Medical Engineering & Physics
|September 16, 2024
Summary
This study introduces an efficient real-time system to identify clean and noisy surface electromyogram (EMG) signals. The system accurately detects electrocardiogram, spike, and power line noise using statistical features.
Area of Science:
- Biomedical Engineering
- Signal Processing
- Machine Learning
Background:
- Surface electromyogram (EMG) signal quality is crucial for accurate interpretation.
- Noise contamination, such as electrocardiogram (ECG) interference, spike noise, and power line interference, significantly degrades EMG signal recognition.
- Effective noise removal requires accurate identification of the noise type present in the EMG signal.
Purpose of the Study:
- To develop and validate a real-time, efficient system for classifying clean EMG signals versus those contaminated by specific noise types.
- To investigate the efficacy of statistical descriptors, kurtosis and skewness, for noise identification in EMG signals.
- To propose a computationally efficient method for calculating kurtosis and skewness to reduce processing time and memory requirements.
Main Methods:
- Utilized kurtosis and skewness as input features for a cascading Quadratic Discriminant Analysis (QDA) classifier.
- Developed an optimized algorithm for calculating kurtosis and skewness, reducing computational load.
- Implemented and tested the system in real-time using an ATmega 2560 microcontroller.
Main Results:
- The proposed efficient calculation methods for kurtosis and skewness exhibited low root mean square errors (0.08 and 0.09, respectively) compared to traditional techniques.
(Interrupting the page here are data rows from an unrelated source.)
(** C10.  The branch without a battery is chosen by truth value, not by
    presence: when both BESS arguments are present and
    [bess_capacity_kwh] is 0 or [bess_self_consumption_increase] is 0.0,
    the call raises exactly when the call without the two arguments raises,
    and when it returns, its PV+BESS fields repeat the PV-only fields, its
    incremental NPV and IRR are 0, its incremental payback is positive
    infinity, and every field other than the sensitivity table equals the
    field of the call without the two arguments. *)
Theorem zero_bess_arguments_fall_back
        (kwp annual : Q) (pv : list Q) (consumption_annual : Q)
        (consumption : list Q) (capacity increase : Q)
        (throughput : option Q)
        (params : option Economic.EconomicParameters) :
  capacity == 0 \/ increase == 0 ->
  (forall e,
      Economic.calculate_complete_economic_analysis kwp annual pv
        consumption_annual consumption (Some capacity) throughput
        (Some increase) params = Raise e <->
      Economic.calculate_complete_economic_analysis kwp annual pv
        consumption_annual consumption None throughput None params
      = Raise e) /\
  (forall r,
      Economic.calculate_complete_economic_analysis kwp annual pv
        consumption_annual consumption (Some capacity) throughput
        (Some increase) params = Ok r ->
      Reference.degenerate r /\
      exists r',
        Economic.calculate_complete_economic_analysis kwp annual pv
          consumption_annual consumption None throughput None params
        = Ok r' /\
        Reference.without_sensitivity r = Reference.without_sensitivity r').
Proof.
  intro Hzero.
  assert (Hno : truthy (Some capacity) && truthy (Some increase) = false).
  { simpl. destruct Hzero as [H|H]; apply Qeq_bool_iff in H; rewrite H.
    - reflexivity.
    - apply andb_false_r. }
  rewrite (fallback_unfold kwp annual pv consumption_annual consumption
             (Some capacity) throughput (Some increase) params Hno).
  rewrite (fallback_unfold kwp annual pv consumption_annual consumption
             None throughput None params eq_refl).
  destruct (Economic._calculate_pv_only_scenario _ _ _ _ _) as [s|e0];
    cbn [bind].
  - destruct (Economic._calculate_lcoe _ _ _ _) as [l|e1]; cbn [bind].
    + split.
      * intro e. split; discriminate.
      * intros r H. injection H as <-.
        split; [apply pv_only_result_degenerate|].
        eexists. split; reflexivity.
    + split.
      * intro e. reflexivity.
      * intros r H. discriminate H.
  - split.
    + intro e. reflexivity.
    + intros r H. discriminate H.
Qed.
Lemma session_frame (os : list op) (w : world) :
  forallb (fun o => negb (sets_credentials o)) os = true ->
  locked w = false ->
  frames w (session os w).
Proof.
  revert w. induction os as [|o os IH]; intros w Hos Hl; cbn.
  - apply frames_refl, Hl.
  - cbn in Hos. apply andb_true_iff in Hos as [Ho Hos].
    apply negb_true_iff in Ho.
    pose proof (op_frame o w Ho Hl) as Hf.
    eapply frames_trans; [exact Hf|].
    apply IH; [exact Hos|]. apply Hf.
Qed.

(** C6, as the code has it.  A [login] answered HTTP-ok with a JSON object
    holding [id] returns, the token is the value under [id] and the
    [Authorization] header is [Bearer] followed by it; every request sent by
    the calls that follow carries that header, as long as none of them is
    [login], [trial] or [set_temp_user]. *)
Theorem login_installs_bearer (c : MjapiClient) (rest : list reply) (r : Response)
    (name secret : pyval) (items : list (string * pyval)) (tok : pyval) :
  ok r = true ->
  content r <> [] ->
  decoded r = Some (PDict items) ->
  dict_get "id" items = Some tok ->
  let w1 := (call c (inr r :: rest) (login name secret)).1 in
  (call c (inr r :: rest) (login name secret)).2 = Returned PNone /\
  token (self w1) = tok /\
  headers (self w1) !! "Authorization" = Some [Lit "Bearer "; Fmt tok] /\
  (forall os,
      forallb (fun o => negb (sets_credentials o)) os = true ->
      token (self (session os w1)) = tok /\
      exists tr,
        log (session os w1) = (log w1 ++ tr)%list /\
        forall rq, Sent rq ∈ tr ->
                   req_headers rq !! "Authorization" = Some [Lit "Bearer "; Fmt tok]).
Proof.
  intros Hok Hc%has_content_cons Hd Hi w1.
  assert (Hw1 : w1 =
    mkWorld (mkClient (base_url c) (timeout c) tok
                      (<["Authorization" := [Lit "Bearer "; Fmt tok]]> (headers c)))
            false rest
            [Acquired;
             Sent (mkRequest POST (base_url c ++ "/user/login")
                             (Some (PDict [("name", name); ("secret", secret)]))
                             (headers c) (timeout c));
             Released]).
  { subst w1. unfold login. step_call. rewrite Hok, Hc, Hd. cbn. rewrite Hi. reflexivity. }
  split; [|split; [|split]].
  - unfold login. step_call. rewrite Hok, Hc, Hd. cbn. rewrite Hi. reflexivity.
  - rewrite Hw1. reflexivity.
  - rewrite Hw1. cbn. apply lookup_insert_eq.
  - intros os Hos.
    destruct (session_frame os w1 Hos) as (Hs & _ & tr & Hlog & Hh).
    { rewrite Hw1. reflexivity. }
    split; [rewrite Hs, Hw1; reflexivity|].
    exists tr. split; [exact Hlog|].
    intros rq Hin. rewrite (Hh rq Hin), Hw1. cbn. apply lookup_insert_eq.
Qed.

(** C6 fails as stated: an answer whose JSON holds [id] but whose status is
    an error status makes [login] raise, and no token is installed. *)
Lemma login_id_on_error_status :
  call demo [inr (stub 500 (PDict [("error", PStr "denied"); ("id", PStr "tok123")]))]
       (login (PStr "alice") (PStr "s3cr3t")) =
  (mkWorld demo false []
     [Acquired;
      Sent (mkRequest POST "https://mjapi.example/user/login"
                      (Some (PDict [("name", PStr "alice"); ("secret", PStr "s3cr3t")]))
                      ∅ (5 # 1));
      Released],
   Raised (ApiError 500 (PStr "denied"))).
Proof. reflexivity. Qed.

(** P7 of the specification, on the wire. *)
Example bearer_tok123 : render [Lit "Bearer "; Fmt (PStr "tok123")] = Some "Bearer tok123".
Proof. reflexivity. Qed.

(** ** The lock discipline *)

Lemma event_rule_mono {X : Type} (ev : event X) (held : bool)
    (post post' : X -> bool -> Prop) :
  (forall x h, post x h -> post' x h) ->
  event_rule ev held post -> event_rule ev held post'.
Proof. intros Hpp. destruct ev; cbn; intuition auto. Qed.

Lemma bracketed_bind {A B : Type} (p : prog A) (f : A -> prog B) (held final : bool) :
  bracketed held final p ->
  (forall a, bracketed final final (f a)) ->
  bracketed held final (bind p f).
Proof.
  intros Hp Hf. revert held Hp.
  induction p as [a|e|X ev k IH]; intros held Hp; cbn in *.
  - subst held. apply Hf.
  - exact Hp.
  - eapply event_rule_mono; [|exact Hp]. intros x h. apply IH.
Qed.

Lemma bracketed_try_except {A : Type} (p : prog A) (h : exn -> prog A)
    (held final : bool) :
  bracketed held final p ->
  (forall e, bracketed final final (h e)) ->
  bracketed held final (try_except p h).
Proof.
  intros Hp Hh. revert held Hp.
  induction p as [a|e|X ev k IH]; intros held Hp; cbn in *.
  - exact Hp.
  - subst held. apply Hh.
  - eapply event_rule_mono; [|exact Hp]. intros x h'. apply IH.
Qed.

(** The body of a [with self._lock:] block neither takes nor drops the lock;
    the block drops it on the way out, by return and by exception alike. *)
Lemma bracketed_releasing {A : Type} (p : prog A) :
  bracketed true true p -> bracketed true false (releasing p).
Proof.
  assert (H : forall held, bracketed held true p -> bracketed held false (releasing p)).
  { induction p as [a|e|X ev k IH]; intros held Hp; cbn in *.
    - split; [exact Hp|reflexivity].
    - split; [exact Hp|reflexivity].
    - eapply event_rule_mono; [|exact Hp]. intros x h. apply IH. }
  apply H.
Qed.

Lemma bracketed_with_lock {A : Type} (body : prog A) :
  bracketed true true body -> bracketed false false (with_lock body).
Proof. intros Hb. cbn. split; [reflexivity|]. apply bracketed_releasing, Hb. Qed.

Lemma bracketed_session_post (url : string) (body : option pyval) :
  bracketed true true (session_post url body).
Proof. cbn. intros c. split; [reflexivity|]. intros [e|res]; reflexivity. Qed.

Lemma bracketed_session_get (url : string) :
  bracketed true true (session_get url).
Proof. cbn. intros c. split; [reflexivity|]. intros [e|res]; reflexivity. Qed.

Lemma bracketed_process_res (res : Response) (raise_error : option bool) (held : bool) :
  bracketed held held (_process_res res raise_error).
Proof. unfold _process_res, json. crunch. Qed.

Lemma bracketed_on_request_exception (raise_error : option bool) (e : exn) :
  bracketed false false (on_request_exception raise_error e).
Proof. unfold on_request_exception. crunch. Qed.

Lemma bracketed_read_self (held : bool) : bracketed held held (trigger ReadSelf).
Proof. cbn. reflexivity. Qed.
(** [doc] is [None] when [fitz.open] raises. *)
Definition is_scanned_pdf_bytes (doc : option (list get_text_result))
    (min_chars : nat) : bool :=
  match doc with
  | None => true
  | Some pages => scan_pages min_chars O pages
  end.

Definition default_min_chars : nat := 200.

(** The characters one page adds to the running count. *)
Definition page_chars (p : get_text_result) : nat :=
  match p with
  | Text t => non_space_count t
  | _ => 0%nat
  end.

Definition total_chars (pages : list get_text_result) : nat :=
  list_sum (List.map page_chars pages).

Definition readable (pages : list get_text_result) : Prop :=
  Forall (fun p => p <> Raises) pages.

(** The strings that ["\n".join(page.get_text("text") for page in doc)]
    joins; there are none when a page raises, or returns [None], which
    [join] refuses with a [TypeError]. *)
Fixpoint page_texts (pages : list get_text_result) : option (list str) :=
  match pages with
  | [] => Some []
  | Text t :: rest => cons t <$> page_texts rest
  | _ :: _ => None
  end.

(** [ocr] is what [ocr_pdf_bytes] returns for the document (the empty
    string when it fails).  Every exception of the primary extraction ends
    in the handler, which returns the OCR text. *)
Definition extract_text_from_pdf_bytes (doc : option (list get_text_result))
    (ocr : str) : str :=
  match doc ≫= page_texts with
  | Some texts =>
      let text := join [LF] texts in
      if (200 <=? non_space_count text)%nat then text else ocr
  | None => ocr
  end.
- The QDA classifier achieved a high identification accuracy of 96.00% with five-fold cross-validation.
- The system demonstrated real-time capability in distinguishing clean EMG signals from those contaminated with ECG, spike, or power line noise.
Conclusions:
- The proposed real-time system effectively identifies different types of noise in EMG signals.
- The simplified kurtosis and skewness calculations offer a computationally efficient approach for EMG noise analysis.
- This method provides a robust foundation for advanced EMG signal processing and interpretation in clinical and research settings.